▶ [What the task requires] The answer should be an exact repeat of the stretch of material below from the line containing "framed (cartless P) (on get set op)." through the line containing "is_payment c = false \/ P c -> framed".

▶ [Given information]
(* ===== verification/Reservations.v ===== *)
(** * What a checkout does to the stock ([orchestrator-runtime/src/inventory.rs], and the
    reservations of [runner.rs])

    A reservation is filed under the cart and the item.  A checkout reserves the lines of its cart
    one after the other, and finalizes or releases what is filed under the cart. *)

From S2P Require Export RunnerCheckout.

(** The last line for an item. *)
Definition last_line (sku : string) (ls : list CartLineProjection) : option CartLineProjection :=
  last (List.filter (fun l => String.eqb (cl_item_id l) sku) ls).

Lemma last_line_snoc sku ls l :
  last_line sku (ls ++ [l])
  = if String.eqb (cl_item_id l) sku then Some l else last_line sku ls.
Proof.
  unfold last_line. rewrite List.filter_app. cbn.
  destruct (String.eqb _ _); [apply last_snoc|by rewrite app_nil_r].
Qed.

Section reservations.
Context {B : Backend} {L : BackendLaws B} (env : Env).
Implicit Types w v : World B.

(** The stock after the lines [ls] of a cart were reserved on top of [s]. *)
Definition stock_after (c : CartId) (ls : list CartLineProjection) (s s' : ReserveS) : Prop :=
  forall c' sku, rs_state c' sku s'
  = if decide (c' = c) then
      match last_line sku ls with
      | Some l => Some (cl_quantity l, Reserved)
      | None => rs_state c' sku s
      end
    else rs_state c' sku s.

Lemma stock_after_snoc now c ls l ttl s s' :
  stock_after c ls s s' ->
  stock_after c (ls ++ [l]) s (snd (reserve now c (cl_item_id l) (cl_quantity l) ttl s')).
Proof.
  intros H c' sku. rewrite reserve_state, (H c' sku), last_line_snoc.
  destruct (String.eqb_spec (cl_item_id l) sku) as [<-|Hne].
  - case_decide as H1; case_decide as H2; naive_solver.
  - rewrite decide_False by naive_solver. done.
Qed.

Lemma reserve_lines_stock req cart w :
  wp (reserve_lines env req cart) (fun r v => is_ok r = true ->
    stock_after (cr_cart_id req) (cp_lines cart) (w_res w) (w_res v)) w.
Proof.
  unfold reserve_lines.
  enough (forall todo before v, stock_after (cr_cart_id req) before (w_res w) (w_res v) ->
    wp (st_iter (fun line => t ← now env; on w_res set_res
          (reserve t (cr_cart_id req) (cl_item_id line) (cl_quantity line) reservation_ttl)) todo)
      (fun r v => is_ok r = true ->
         stock_after (cr_cart_id req) (before ++ todo) (w_res w) (w_res v)) v) as H.
  { apply (H (cp_lines cart) []). intros c' sku. by case_decide. }
  induction todo as [|l todo IH]; intros before v Hb; cbn [st_iter].
  { wp_prims. by rewrite app_nil_r. }
  wp_prims. destruct (fst _) as [[]|e]; cbn [map_err]; [|done].
  assert (before ++ l :: todo = (before ++ [l]) ++ todo) as -> by by rewrite <- app_assoc.
  apply IH. by apply stock_after_snoc.
Qed.
End reservations.

(** ** Properties *)

(** A checkout reserves, of every item in its cart, the quantity of the last line for it: the
    stock of two lines of one item is not added up.  Nothing else in the stock changes. *)
Theorem reserved_quantity_is_the_last_lines {B : Backend} {L : BackendLaws B} env req cart
  (w v : World B) r :
  reserve_lines env req cart w = (r, v) -> is_ok r = true ->
  forall c sku, rs_state c sku (w_res v)
  = if decide (c = cr_cart_id req) then
      match last_line sku (cp_lines cart) with
      | Some l => Some (cl_quantity l, Reserved)
      | None => rs_state c sku (w_res w)
      end
    else rs_state c sku (w_res w).
Proof. intros H. exact (wp_run _ _ _ _ _ (reserve_lines_stock env req cart w) H). Qed.

(** The demo cart with a second line of the same item, three of them on top of the two. *)
Definition two_lines_world : World memory_backend :=
  snd (dispatch_cart_command demo_env demo_runner (AddItem (MkAddItem "sku" 3))
         (Some demo_cart) filled_world).

Theorem two_lines_finalize_one :
  match demo_checkout 3 5500 "k1" two_lines_world with
  | (Ok res, v) =>
      tr_status res = TxnCompleted
      /\ (map cl_quantity ∘ cp_lines <$> get_cart_snapshot demo_cart (w_events v)) = Some [2; 3]%Z
      /\ rs_state demo_cart "sku" (w_res v) = Some (3%Z, Finalized)
  | _ => False
  end.
Proof. vm_compute. repeat split. Qed.

(** A checkout releases whatever is filed under its cart: when a second checkout of a cart is
    declined, the stock the first one sold is released, although its order stands. *)
Theorem declined_checkout_releases_sold_stock :
  let declining := with_authorize (fun _ _ => Ok (MkAuthResult false "no")) demo_runner in
  match demo_checkout 2 2200 "k1" filled_world with
  | (Ok r1, v1) =>
      match execute_checkout demo_env declining (demo_request 2 2200 "k2") v1 with
      | (Ok r2, v2) =>
          tr_status r1 = TxnCompleted /\ rs_state demo_cart "sku" (w_res v1) = Some (2%Z, Finalized)
          /\ tr_status r2 = TxnAuthFailed
          /\ rs_state demo_cart "sku" (w_res v2) = Some (2%Z, Released)
          /\ (or_status <$> (tr_order_id r1 ≫= fun id => order_get id (w_orders v2)))
             = Some OrderCreated
      | _ => False
      end
  | _ => False
  end.
Proof. vm_compute. repeat split. Qed.

(** ** Witness *)

Definition pair_cart : CartProjection :=
  cp_set_lines [MkCartLine "li_1" "sku" "Widget" 2 1000 2000; MkCartLine "li_2" "sku" "Widget" 3 1000 3000]
    (new_cart demo_cart (MkCreateCart "m1" "USD" None)).

Lemma reserved_quantity_is_the_last_lines_witness :
  let run := reserve_lines demo_env (demo_request 3 5500 "k1") pair_cart empty_world in
  rs_state demo_cart "sku" (w_res (snd run)) = Some (3%Z, Reserved).
Proof.
  intros run.
  refine (eq_trans (reserved_quantity_is_the_last_lines demo_env (demo_request 3 5500 "k1") pair_cart
    empty_world (snd run) (fst run) (surjective_pairing run) eq_refl demo_cart "sku") _).
  vm_compute. reflexivity.
Defined.
(* ===== verification/Refinement.v ===== *)
(** * The file and the PostgreSQL stores against the in-memory ones

    Whole sessions of commands and checkouts on the persistent backends answer what they
    answer in memory; and what a checkout does on PostgreSQL when its key is in flight. *)

From S2P Require Export PgRefine FileRecovery.
From S2P Require Import PgDemo Concurrency.

(** ** Healthy backends *)

#[export] Instance memory_healthy : Healthy memory_backend.
Proof.
  constructor; try done; intros k s; cbn; [unfold mem_claim|unfold mem_release];
    by destruct (_ !! _) as [[]|].
Qed.

(** The texts of the tables a checkout or a command writes are always produced. *)
Class WritableFormat `{FileFormat} : Prop := {
  wf_events (t : gmap string (list CartStreamEvent)) : is_ok (to_json t) = true;
  wf_snapshots (t : gmap string CartProjection) : is_ok (to_json t) = true;
  wf_states (t : gmap string CartState) : is_ok (to_json t) = true;
  wf_idem (t : IdemTable) : is_ok (to_json t) = true;
  wf_commits (t : gmap string CommitRecord) : is_ok (to_json t) = true;
  wf_reservations (t : ReservationTable) : is_ok (to_json t) = true;
  wf_outbox (t : list OutboxMessage) : is_ok (to_json t) = true;
  wf_orders (t : OrderTable) : is_ok (to_json t) = true
}.

Lemma persist_writes {T A} `{Json T} path f (a : A) (s : FileStore T) :
  is_ok (to_json (f (fs_table s))) = true -> fst (persist (no_fault path) f a s) = Ok a.
Proof.
  unfold persist, mbind, ST_bind, save. cbn. by destruct (to_json (f (fs_table s))).
Qed.
(** The outbox always drains.  Whatever the deliverer answers, on stores that do
    not fail, a batch as large as the attempts the queued messages have left empties
    the queue: each message is delivered or dead-lettered. *)
Theorem batch_empties_outbox (self : RunnerConfig memory_backend) config w :
  (max_attempts config < u32_max)%Z -> attempts_ok (ob_inner (w_outbox w)) ->
  (queue_budget (max_attempts config) (ob_inner (w_outbox w)) <= batch_size config)%nat ->
  ob_inner (w_outbox (snd (process_batch self config w))) = [].
Proof. apply batch_loop_empties. Qed.

(** A message that cannot be delivered is tried once more than the limit says:
    after [max] failed attempts it is still queued, and only the next failure
    dead-letters it, with [max + 1] attempts on record. *)
Theorem dead_letter_after_max_plus_one (self : RunnerConfig memory_backend) max m w :
  (0 <= max < u32_max)%Z -> om_attempts m = 0%Z ->
  ob_inner (w_outbox w) = [m] -> (forall w m, accepts self w m = false) ->
  (forall k, (k <= Z.to_nat max)%nat ->
    ob_inner (w_outbox (steps_of self max k w)) = [om_set_attempts (Z.of_nat k) m])
  /\ ob_inner (w_outbox (steps_of self max (S (Z.to_nat max)) w)) = []
  /\ dl_records (w_dead (steps_of self max (S (Z.to_nat max)) w)) !! om_id m
     = Some (om_set_attempts (max + 1) m).
Proof.
  intros Hmax Hm Hq Hacc.
  assert (forall k, (k <= Z.to_nat max)%nat ->
    ob_inner (w_outbox (steps_of self max k w)) = [om_set_attempts (Z.of_nat k) m]) as Hk.
  { induction k as [|k IH]; intros Hle; [cbn [steps_of]; rewrite Hq; destruct m; cbn in *; by subst|].
    specialize (IH ltac:(lia)). cbn [steps_of].
    destruct (mem_step self max (steps_of self max k w)) as (o & v & -> & _ & Hp).
    unfold step_post in Hp. rewrite mem_queue, IH, Hacc, retried_attempts in Hp
      by (cbn; unfold u32_max in *; lia).
    cbn [om_attempts om_set_attempts] in Hp.
    destruct (Z.ltb_spec max (Z.of_nat k + 1)) as [?|?]; [lia|].
    destruct Hp as (_ & Hv & _). rewrite mem_queue in Hv. cbn [snd]. rewrite Hv.
    rewrite retried_count by lia. cbn. do 2 f_equal. lia. }
  split; [exact Hk|]. cbn [steps_of].
  destruct (mem_step self max (steps_of self max (Z.to_nat max) w)) as (o & v & -> & _ & Hp).
  unfold step_post in Hp. rewrite mem_queue, Hk, Hacc, retried_attempts in Hp
    by (cbn; unfold u32_max in *; lia).
  cbn [om_attempts om_set_attempts] in Hp. rewrite Z2Nat.id in Hp by lia.
  destruct (Z.ltb_spec max (max + 1)) as [_|?]; [|lia].
  destruct Hp as (_ & Hv & Hd). rewrite mem_queue in Hv. split; [exact Hv|].
  specialize (Hd (om_id m)). rewrite decide_True in Hd by done.
  etrans; [exact Hd|]. rewrite retried_count by lia. do 2 f_equal.
Qed.
Lemma pass_unasked w v l : unasked w v -> pass_step w v l l.
Proof. intros [Hm Ha]. unfold pass_step, spent. rewrite Hm, Ha. lia. Qed.

(** Programs that keep to the permissions, and steps that have no part in them. *)
Abbreviation keeps := (within pass_step).

Lemma keeps_apart {E A} (Q : result A E -> Pass -> Prop) l p :
  apart unasked p -> (forall r, Q r l) -> keeps Q l p.
Proof. apply within_apart, pass_unasked. Qed.

Lemma keeps_then {E A C} (Q : result C E -> Pass -> Prop) (f : A -> Prog B E C) p l :
  apart unasked p -> (forall e, Q (Err e) l) -> (forall a, keeps Q l (f a)) -> keeps Q l (p ≫= f).
Proof. apply within_then, pass_unasked. Qed.
End watch.
Abbreviation keeps parse m X := (within (pass_step parse m X)).

(** ** The programs keep to the permissions *)

Section programs.
Context {B : Backend} {L : BackendLaws B} (env : Env) (parse : string -> option ConsentProof)
  (issuers : option string) (self : OrchestratorFacade B) (m : string) (X : Z).
Implicit Types w v : World B.

Section checkout.
Context (req : CheckoutRequest).

Lemma leaves_idem {A} (op : ST IdemS StoreError A) :
  leaves (unasked (B:=B) parse m) (on w_idem set_idem op).
Proof. by intros w. Qed.

Lemma leaves_unasked {A E} c (f : nat -> result A E) conv :
  asks parse m c = false -> leaves (unasked (B:=B) parse m) (call c f conv).
Proof. intros Hc w. split; [done|]. change (asked parse m (called c w) = asked parse m w).
  rewrite asked_call, Hc. lia. Qed.

Lemma leaves_capture_asked {A E} (f : nat -> result A E) conv r :
  leaves (unasked (B:=B) parse m) (call (CallCapture r) f conv).
Proof. by apply leaves_unasked. Qed.
#[local] Hint Resolve leaves_idem leaves_capture_asked : apart.

Lemma unasked_unpaid res : apart (unasked (B:=B) parse m) (finish_unpaid_prog req res).
Proof. unfold finish_unpaid_prog. apart. Qed.

Lemma unasked_complete cart st auth :
  apart (unasked parse m) (complete_checkout_prog env (fc_runner self) req cart st auth).
Proof. unfold complete_checkout_prog. apart. Qed.
#[local] Hint Resolve unasked_unpaid unasked_complete : apart.

Definition through {E A} (r : result A E) (l : Pass) : Prop := cleared l = 1%nat.
(* ===== verification/Frames.v ===== *)
(** * Footprints of programs

    What a program may have done to the state, whatever it answers: a preorder on worlds that
    every step of it respects.  The rules follow the structure of programs, so that one tactic
    finds the footprint of most handlers; [cartless] and [within] are the two footprints the
    theorems about the router need. *)

From S2P Require Export Facade.

(** ** Framed programs *)

Section framed.
Context {S : Type} (R : S -> S -> Prop) {HR : PreOrder R}.

Definition framed {E A} (m : ST S E A) : Prop := forall s, R s (snd (m s)).

Lemma framed_lift {E A} (r : result A E) : framed (st_lift r).
Proof. intros s. reflexivity. Qed.

Lemma framed_fail {E A} (e : E) : framed (A:=A) (st_fail e).
Proof. intros s. reflexivity. Qed.

Lemma framed_ret {E A} (a : A) : framed (E:=E) (mret a).
Proof. intros s. reflexivity. Qed.

Lemma framed_gets {E A} (f : S -> A) : framed (E:=E) (st_gets f).
Proof. intros s. reflexivity. Qed.

Lemma framed_bind {E A C} (m : ST S E A) (f : A -> ST S E C) :
  framed m -> (forall a, framed (f a)) -> framed (m ≫= f).
Proof.
  intros Hm Hf s. unfold mbind, ST_bind. specialize (Hm s). destruct (m s) as [[a|e] u]; [|done].
  cbn in Hm. etrans; [exact Hm|apply Hf].
Qed.

Lemma framed_catch {E A C} (m : ST S E A) (k : A -> ST S E C) (h : E -> ST S E C) :
  framed m -> (forall a, framed (k a)) -> (forall e, framed (h e)) -> framed (st_catch m k h).
Proof.
  intros Hm Hk Hh s. unfold st_catch. specialize (Hm s). destruct (m s) as [[a|e] u]; cbn in Hm;
    (etrans; [exact Hm|]); [apply Hk|apply Hh].
Qed.

Lemma framed_iter {E A} (f : A -> ST S E unit) xs : (forall x, framed (f x)) -> framed (st_iter f xs).
Proof.
  intros Hf. induction xs as [|x xs IH]; [apply framed_ret|]. cbn. apply framed_bind; auto.
Qed.

(** A program that only renames the answer of another. *)
Lemma framed_same {E F A C} (m : ST S E A) (m' : ST S F C) :
  (forall s, snd (m' s) = snd (m s)) -> framed m -> framed m'.
Proof. intros H Hm s. rewrite H. apply Hm. Qed.
End framed.

(** ** Footprints *)

Section footprints.
Context {B : Backend} {L : BackendLaws B}.
Implicit Types w v u : World B.

(** The payment calls made since, all of which [P] allows. *)
Definition paid_only (P : ProviderCall -> Prop) w v : Prop :=
  exists calls, payments v = payments w ++ calls /\ Forall P calls.

#[export] Instance paid_only_preorder P : PreOrder (paid_only P).
Proof.
  split.
  - intros w. exists []. by rewrite app_nil_r.
  - intros w v u (c1 & E1 & H1) (c2 & E2 & H2). exists (c1 ++ c2). rewrite E2, E1, app_assoc.
    split; [done|]. by apply Forall_app.
Qed.

Lemma paid_same P w v : payments v = payments w -> paid_only P w v.
Proof. intros E. exists []. by rewrite app_nil_r. Qed.

(** The carts were left alone. *)
Definition cartless (P : ProviderCall -> Prop) w v : Prop :=
  w_events v = w_events w /\ paid_only P w v.

#[export] Instance cartless_preorder P : PreOrder (cartless P).
Proof.
  split.
  - by intros w.
  - intros w v u [E1 H1] [E2 H2]. split; [congruence|by etrans].
Qed.

(** The snapshot, state and log of a cart are as they were. *)
Definition same_cart (c : CartId) w v : Prop :=
  get_cart_snapshot c (w_events v) = get_cart_snapshot c (w_events w)
  /\ get_cart_state c (w_events v) = get_cart_state c (w_events w)
  /\ es_events c (w_events v) = es_events c (w_events w).

(** The carts stay well formed, those of the other tenants stay as they are, and every payment
    call made since is allowed. *)
Definition within (P : ProviderCall -> Prop) (tenant : string) w v : Prop :=
  snapshots_ok (w_events w) ->
  snapshots_ok (w_events v)
  /\ (forall c p t, cart_snapshot c w = Some p -> cp_tenant_id p = Some t -> t <> tenant ->
        same_cart c w v)
  /\ paid_only P w v.

#[export] Instance within_preorder P tenant : PreOrder (within P tenant).
Proof.
  split.
  - intros w Hok. split; [done|]. by split.
  - intros w v u H1 H2 Hok. destruct (H1 Hok) as (Hv & K1 & P1). destruct (H2 Hv) as (Hu & K2 & P2).
    split; [done|]. split; [|by etrans]. intros c p t Hp Ht Hne.
    destruct (K1 c p t Hp Ht Hne) as (A1 & A2 & A3).
    destruct (K2 c p t) as (C1 & C2 & C3); [by unfold cart_snapshot; rewrite A1|done|done|].
    unfold same_cart. by rewrite C1, C2, C3.
Qed.

Lemma cartless_within P tenant w v : cartless P w v -> within P tenant w v.
Proof.
  intros [E H] Hok. split; [by rewrite E|]. split; [|done]. intros c p t _ _ _.
  unfold same_cart. by rewrite E.
Qed.

Lemma paid_only_weaken (P Q : ProviderCall -> Prop) w v :
  (forall c, P c -> Q c) -> paid_only P w v -> paid_only Q w v.
Proof. intros H (cs & E & Hc). exists cs. split; [done|]. by eapply Forall_impl. Qed.

Lemma cartless_tick P w n : cartless P w (set_tick n w).
Proof. split; [done|]. by apply paid_same. Qed.

Lemma cartless_call P w n c :
  is_payment c = false \/ P c -> cartless P w (set_tick n (set_trace (w_trace w ++ [c]) w)).
Proof.
  intros Hc. split; [done|]. exists (if is_payment c then [c] else []).
  rewrite payments_call. split; [done|]. destruct Hc as [->|Hc]; [done|].
  destruct (is_payment c); [by constructor|done].
Qed.

Lemma framed_cartless {E A} P tenant (m : ST (World B) E A) :
  framed (cartless P) m -> framed (within P tenant) m.
Proof. intros H w. apply cartless_within, H. Qed.
End footprints.

(** ** Rules for the interactions of the runner *)

Section rules.
Context {B : Backend} (env : Env) (P : ProviderCall -> Prop).
Implicit Types w : World B.

Lemma framed_on {S A} (get : World B -> S) set (op : ST S StoreError A) :
  (forall w x, w_events (set x w) = w_events w /\ w_trace (set x w) = w_trace w) ->
  framed (cartless P) (on get set op).
Proof.
  intros H w. destruct (H w (snd (op (get w)))) as [E T]. split; [done|].
  apply paid_same. unfold payments. cbn. by rewrite T.
Qed.

Lemma framed_call {A E} c (f : nat -> result A E) conv :
  is_payment c = false \/ P c -> framed (cartless P) (call (B:=B) c f conv).
Proof. intros Hc w. by apply cartless_call. Qed.

Lemma framed_uuid : framed (cartless P) (new_uuid (B:=B) env).
Proof. intros w. apply cartless_tick. Qed.

Lemma framed_now : framed (cartless P) (now (B:=B) env).
Proof. intros w. apply cartless_tick. Qed.

Lemma framed_fresh_id prefix : framed (cartless P) (fresh_id (B:=B) env prefix).
Proof. apply framed_bind; [apply _|apply framed_uuid|]. intros u. by apply framed_ret, _. Qed.

Lemma framed_pay_put txn st : framed (cartless P) (pay_state_put (B:=B) txn st).
Proof. intros w. split; [done|]. by apply paid_same. Qed.

Lemma framed_ask {A E} (f : nat -> result A E) conv : framed (cartless P) (ask (B:=B) f conv).
Proof. intros w. apply cartless_tick. Qed.

Lemma framed_runner {A} (m : M (B:=B) A) : framed (cartless P) m -> framed (cartless P) (from_runner m).
Proof. by apply framed_same. Qed.
End rules.

(** Follows a program down to its interactions. *)
Ltac frame_step :=
  match goal with
  | |- framed _ (mbind _ _) => apply framed_bind; [apply _| |intros ?]
  | |- framed _ (mret _) => apply framed_ret, _
  | |- framed _ (st_fail _) => apply framed_fail, _
  | |- framed _ (st_lift _) => apply framed_lift, _
  | |- framed _ (st_gets _) => apply framed_gets, _
  | |- framed _ (st_catch _ _ _) => apply framed_catch; [apply _| |intros ?|intros ?]
  | |- framed _ (st_iter _ _) => apply framed_iter; [apply _|intros ?]
  | |- framed _ (on _ _ _) => apply framed_on; intros ? ?; split; reflexivity
  | |- framed _ (call _ _ _) => apply framed_call; first [by left | right]
  | |- framed _ (new_uuid _) => apply framed_uuid
  | |- framed _ (now _) => apply framed_now
  | |- framed _ (fresh_id _ _) => apply framed_fresh_id
  | |- framed _ (pay_state_put _ _) => apply framed_pay_put
  | |- framed _ (ask _ _) => apply framed_ask
  | |- framed _ (from_runner _) => apply framed_runner
  | |- framed _ (match ?x with _ => _ end) => destruct x
  | |- framed _ (let _ := _ in _) => cbv zeta
  end.
Ltac frame := repeat frame_step.

(** ** The programs of the runner and the facade *)

(** The requests of the payments a checkout may make. *)
Definition of_tenant (tenant : string) (c : ProviderCall) : Prop :=
  match c with
  | CallAuthorize req => cr_tenant_id req = tenant
  | CallCapture req | CallVoid req | CallRefund req => pl_tenant_id req = tenant
  | _ => True
  end.

Section programs.
Context {B : Backend} (env : Env) (P : ProviderCall -> Prop) (self : RunnerConfig B).

Lemma frame_pay_checkout tenant req cart :
  cr_tenant_id req = tenant -> framed (cartless (of_tenant tenant)) (pay_checkout env self req cart).
Proof.
  intros Ht. unfold pay_checkout, reserve_lines, reject_checkout, decline_checkout, finish_unpaid,
    complete_checkout, commit_checkout, record_order, advance.
  frame; exact Ht.
Qed.

Lemma frame_outbox n : framed (cartless P) (process_outbox_once self n).
Proof.
  unfold process_outbox_once, process_outbox_once_reporting, delivery_failed. frame.
  intros w. by apply cartless_call; left.
Qed.

Lemma frame_replay id : framed (cartless P) (replay_from_dead_letter (B:=B) id).
Proof. unfold replay_from_dead_letter. frame. Qed.

Lemma frame_reconciliation ids : framed (cartless P) (run_reconciliation self ids).
Proof.
  induction ids as [|x ids IH]; cbn; [frame|]. frame; [|exact IH].
  intros w. by apply cartless_call; left.
Qed.

Lemma frame_lifecycle c f st req :
  P (c req) -> framed (cartless P) (lifecycle_payment (B:=B) c f st req).
Proof. intros Hc. unfold lifecycle_payment. frame. exact Hc. Qed.

Lemma frame_record_mandate id t : framed (cartless P) (runner_record_mandate (B:=B) env id t).
Proof. unfold runner_record_mandate. frame. Qed.
End programs.

Section facade.
Context {B : Backend} {L : BackendLaws B} (env : Env) (parse : string -> option ConsentProof)
  (issuers : option string) (self : OrchestratorFacade B).
Implicit Types w v : World B.

Lemma settle_foreign req w p t :
  cart_snapshot (cr_cart_id req) w = Some p -> cp_tenant_id p = Some t -> t <> cr_tenant_id req ->
  snd (settle_cart_for_checkout (fc_runner self) req w) = w.
Proof.
  intros Hp Ht Hne. unfold settle_cart_for_checkout, load_cart, mbind, ST_bind, st_gets, st_lift.
  unfold cart_snapshot in Hp. rewrite Hp. cbn. rewrite Ht. cbn.
  by destruct (String.eqb_spec t (cr_tenant_id req)).
Qed.

Lemma frame_settle P tenant req :
  cr_tenant_id req = tenant ->
  framed (within P tenant) (settle_cart_for_checkout (fc_runner self) req).
Proof.
  intros Ht w Hok.
  destruct (settle_spec (fc_runner self) req w Hok) as (Hstep & Hst & Hev & _).
  split; [by eapply cart_step_ok|]. destruct Hstep as [Hcarts [Hs Hs' He] _].
  split; [|by apply paid_same, oc_payments]. intros c p t Hp Hpt Hne.
  destruct (decide (c = cr_cart_id req)) as [->|Hc]; [|by split; [|split]; auto].
  rewrite (settle_foreign req w p t); [done|done|done|congruence].
Qed.

Lemma frame_execute_checkout req :
  framed (within (of_tenant (cr_tenant_id req)) (cr_tenant_id req))
    (execute_checkout env (fc_runner self) req).
Proof.
  unfold execute_checkout. case_match; [by apply framed_fail, _|].
  apply framed_bind; [apply _|by apply framed_cartless; frame|]. intros [[|res]|].
  - by apply framed_fail, _.
  - by apply framed_ret, _.
  - apply framed_catch; [apply _|by apply frame_settle| |].
    + intros cart. by apply framed_cartless, frame_pay_checkout.
    + intros e. apply framed_cartless. frame.
Qed.

(** An authorized checkout is the caller's, whatever the request says. *)
Lemma frame_checkout_authorized auth req :
  framed (within (of_tenant (ax_tenant_id auth)) (ax_tenant_id auth))
    (execute_checkout_authorized env parse issuers self auth req).
Proof.
  unfold execute_checkout_authorized, authorize_checkout.
  destruct (negb (any _ _)); [by intros w|].
  destruct (String.eqb_spec (ax_tenant_id auth) (cr_tenant_id req)) as [Ht|]; cbn [negb];
    [|by intros w].
  apply framed_bind; [apply _|by apply framed_lift, _|]. intros _. rewrite Ht.
  unfold facade_execute_checkout. apply framed_bind; [apply _| |].
  - apply framed_cartless. destruct (fc_ap2_strict self); [|frame]. unfold spend_mandate.
    frame. apply frame_record_mandate.
  - intros _. eapply framed_same; [|apply frame_execute_checkout]. done.
Qed.

(** A new cart needs an id that no cart has. *)
Definition fresh_for (cmd : CartCommand) w : Prop :=
  match cmd with
  | CreateCart _ => cart_snapshot (MkCartId (uuid_at env (w_tick w))) w = None
  | _ => True
  end.

(** A command for a tenant touches no cart of another one, and pays nothing. *)
Lemma dispatch_within P tenant cmd id w :
  ids_agree cmd id -> fresh_for cmd w ->
  within P tenant w (snd (dispatch_cart_command_for_tenant env self tenant cmd id w)).
Proof.
  intros Hagree Hfresh Hok.
  destruct (dispatch_cart_command_for_tenant env self tenant cmd id w) as [r v] eqn:H.
  apply (wp_run _ _ _ _ _ (dispatch_for_tenant_cases env self _ _ _ _)) in H.
  destruct H as [[-> ->]|(r' & -> & Hrun & Hown)]; [by apply (within_preorder P tenant)|].
  pose proof (wp_run _ _ _ _ _ (dispatch_cart_step env (fc_runner self) _ _ _ Hok) Hrun) as Hstep.
  cbv beta in Hstep. cbn [snd].
  destruct (command_cart env (with_tenant tenant cmd) id w) as [d|] eqn:Hd.
  - split; [by eapply cart_step_ok|]. destruct Hstep as [Hcarts [Hs Hs' He] _].
    split; [|by apply paid_same, oc_payments]. intros c p t Hp Ht Hne.
    destruct (decide (c = d)) as [->|]; [|by split; [|split]; auto]. exfalso. apply Hne.
    assert (or_else id (cart_id_from_command cmd) = Some d \/ cart_snapshot d w = None) as [H|H].
    { destruct cmd, Hagree as [Hi|[Hi|Hi]]; cbn in *; simplify_eq; auto. }
    + apply (Hown d H) in Hp. congruence.
    + congruence.
  - apply cartless_within; [|done]. destruct Hstep as [Hc He]. split; [done|]. by apply paid_same, oc_payments.
Qed.

Lemma frame_dispatch P tenant cmd id :
  ids_agree cmd id -> (forall p, cmd <> CreateCart p) ->
  framed (within P tenant) (dispatch_cart_command_for_tenant env self tenant cmd id).
Proof. intros Ha Hc w. apply dispatch_within; [done|]. destruct cmd; try done. by destruct (Hc p). Qed.
End facade.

▶ [Answer]
  framed (cartless P) (on get set op).
Proof.
  intros H w. destruct (H w (snd (op (get w)))) as [E T]. split; [done|].
  apply paid_same. unfold payments. cbn. by rewrite T.
Qed.

Lemma framed_call {A E} c (f : nat -> result A E) conv :
  is_payment c = false \/ P c -> framed (cartless P) (call (B:=B) c f conv).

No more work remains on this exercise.